Nikol Pashinyan, who has led the largest political protests in Armenia's post-Soviet history, appears likely to become prime minister, although the dramatic events of the last two weeks preclude any confident prediction.
But just a month ago, the mere possibility of Pashinyan – a former journalist and backbench member of parliament – being considered as prime minister would have seemed wildly improbable even to his allies.
In the space of a month, Pashinyan has transformed himself from a marginal opposition figure to a political phenomenon unlike anything Armenia has ever seen. He has both outfoxed his political opponents in high-stakes negotiations and proved himself a master of street politics.
The movement he led forced longtime leader Serzh Sargsyan to resign, and united to an unprecedented degree Armenians of all ages and backgrounds, bringing a new sense of unity to a deeply stratified country.
In doing so, he has quieted many of his erstwhile critics among the opposition, who have chafed at his frequent accommodations with the government he's now trying to topple. “I'm supporting him now, and not saying anything against him, because we need to have unity against this government,” said one longtime opposition activist, speaking on condition of anonymity. “But the day he becomes prime minister, I'll start criticizing him again.”
Pashinyan, 42, began his career as a journalist and editor of the newspaper Haykakan Zhamanak (“Armenian Times”), a prominent anti-government daily.
He first gained fame in 2008, as a supporter of former president Levon Ter-Petrosyan's failed election campaign.
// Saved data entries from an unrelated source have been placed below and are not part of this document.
(** What the request holds after the messages of [done]. *)
Record holds_messages (te : bool) (done : list Message) (r : @Request Value) : Prop := {
  held_uses : all_uses (messages r) = List.flat_map sent_calls done;
  held_results : all_turn_results (messages r) ++ List.flat_map block_result (pendingToolResults r)
                 = List.flat_map sent_results done;
  held_pending : List.flat_map block_use (pendingToolResults r) = [];
  held_thinking : te = true -> Forall assistant_thinks (messages r)
}.

Lemma flush_holds te done r : holds_messages te done r -> holds_messages te done (flushToolResults r).
Proof.
  intros [Hu Hr Hp Ht]. unfold flushToolResults. destruct (decide (pendingToolResults r = [])) as [|Hne]; [done|].
  split; cbn.
  - unfold all_uses in *. rewrite flat_map_turns, <- Hu. simpl. rewrite app_nil_r.
    transitivity (List.flat_map uses (messages r) ++ []); [f_equal; exact Hp|apply app_nil_r].
  - unfold all_turn_results in *. rewrite flat_map_turns, <- Hr. simpl. by rewrite !app_nil_r.
  - done.
  - intros Hte. apply Forall_app. split; [by apply Ht|]. constructor; [|done]. intros H. by vm_compute in H.
Qed.

Lemma speech_holds te done role message r r' :
  TrimSpace role = role -> role = TrimSpace (MsgRole message) -> is_tool message = false ->
  holds_messages te done r -> speech te role message r = Ok r' -> holds_messages te (done ++ [message]) r'.
Proof.
  intros Htrim Hrole Htool Hh Hs. apply flush_holds in Hh. pose proof (flush_pending r) as Hfp.
  destruct (speech_spoken _ _ _ _ _ Htrim Hrole Hs) as [Hsp Hp]. destruct Hh as [Hu Hr _ Ht].
  rewrite Hfp in Hr. simpl in Hr. rewrite app_nil_r in Hr.
  assert (Hsr : sent_results message = []) by (unfold sent_results; by rewrite Htool).
  split; rewrite ?Hp; [| |done|].
  - rewrite flat_map_turns. simpl. rewrite app_nil_r, <- Hu.
    destruct Hsp as [-> |turn _ Hus _ _|front previous turn E _ _ _ _ Hus _ _].
    + by rewrite app_nil_r.
    + by rewrite all_uses_snoc, Hus.
    + by rewrite E, !all_uses_snoc, Hus, app_assoc.
  - rewrite flat_map_turns. simpl. rewrite Hsr, !app_nil_r, <- Hr.
    destruct Hsp as [_ |turn _ _ Hus _|front previous turn E _ _ _ _ _ Hus _]; [done| |].
    + by rewrite all_results_snoc, Hus, app_nil_r.
    + by rewrite E, !all_results_snoc, Hus.
  - intros Hte. specialize (Ht Hte). destruct Hsp as [_ |turn Hro _ _ Hth|front previous turn E Ha _ _ Hro _ _ Hth];
      [done| |].
    + apply Forall_app. split; [done|]. constructor; [|done]. intros H. apply Hth; [done|congruence].
    + rewrite E in Ht. apply Forall_app in Ht as [Ht _]. apply Forall_app. split; [done|]. constructor; [by intros _|done].
Qed.

Lemma step_holds te done message r r' :
  holds_messages te done r -> step te message r = Ok r' -> holds_messages te (done ++ [message]) r'.
Proof.
  intros Hh. unfold add_message.
  assert (Hquiet : forall role, TrimSpace (MsgRole message) = role -> role <> "assistant" -> role <> "tool" ->
    sent_calls message = [] /\ sent_results message = []).
  { intros role Hr Ha Ht. unfold sent_calls, sent_results, is_tool. rewrite Hr.
    by rewrite !bool_decide_false by done. }
  assert (Hmore : forall r0, sent_calls message = [] -> sent_results message = [] ->
    holds_messages te done r0 -> holds_messages te (done ++ [message]) r0).
  { intros r0 H1 H2 [Hu Hr Hp Ht]. split; try done; rewrite flat_map_turns; cbn; rewrite ?H1, ?H2, !app_nil_r; done. }
  destruct (decide (TrimSpace (MsgRole message) = "system")) as [Hsys|Hsys].
  { destruct (Hquiet _ Hsys) as [H1 H2]; [done|done|]. unfold add_system.
    destruct (hasImageContentParts _ _); [done|].
    destruct (decide (TrimSpace _ = EmptyString)); intros [= <-]; apply Hmore; try done.
    destruct Hh; by split. }
  destruct (decide (TrimSpace (MsgRole message) = "tool")) as [Htool|Htool].
  { unfold add_result. destruct (decide (provider_id sha256 (MsgToolCallID message) = EmptyString)); [done|].
    destruct (if hasImageContentParts _ _ then _ else _) as [content|]; [|done]. intros [= <-].
    assert (Ht : is_tool message = true) by (unfold is_tool; by rewrite Htool).
    destruct Hh as [Hu Hr Hp Hth]. split; simpl; [| | |exact Hth].
    - rewrite Hu, flat_map_turns. simpl. unfold sent_calls. rewrite Htool. simpl. by rewrite !app_nil_r.
    - rewrite !flat_map_turns. simpl. unfold sent_results at 2. rewrite Ht. simpl. by rewrite app_assoc, Hr.
    - by rewrite flat_map_turns, Hp. }
  destruct (decide (TrimSpace (MsgRole message) = "user" \/ TrimSpace (MsgRole message) = "assistant")) as [Hspeech|Hother].
  { apply speech_holds; try done; [apply TrimSpace_idem|]. unfold is_tool. by rewrite bool_decide_false. }
  intros [= <-]. unfold add_other. destruct (Hquiet _ eq_refl) as [H1 H2]; [tauto|done|].
  apply Hmore; [done|done|]. pose proof (flush_holds _ _ _ Hh) as [Hu Hr Hp Hth].
  destruct (decide (TrimSpace (MsgContent message) = EmptyString)); [done|]. split; cbn; try done.
  - unfold all_uses. rewrite flat_map_turns. cbn. by rewrite app_nil_r.
  - unfold all_turn_results. rewrite flat_map_turns. cbn. by rewrite app_nil_r.
  - intros Hte. apply Forall_app. split; [by apply Hth|]. constructor; [|done]. intros H. by vm_compute in H.
Qed.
Pashinyan helped organize protests against the vote, which Ter-Petrosyan's supporters said Sargsyan stole. The protests were broken up violently and 10 were killed, and Pashinyan was convicted to a seven-year jail term for his role in the demonstrations.
Released under an amnesty the following year, Pashinyan entered parliament as a Ter-Petrosyan loyalist. He, however, soon split with his former mentor and rebranded himself an independent politician.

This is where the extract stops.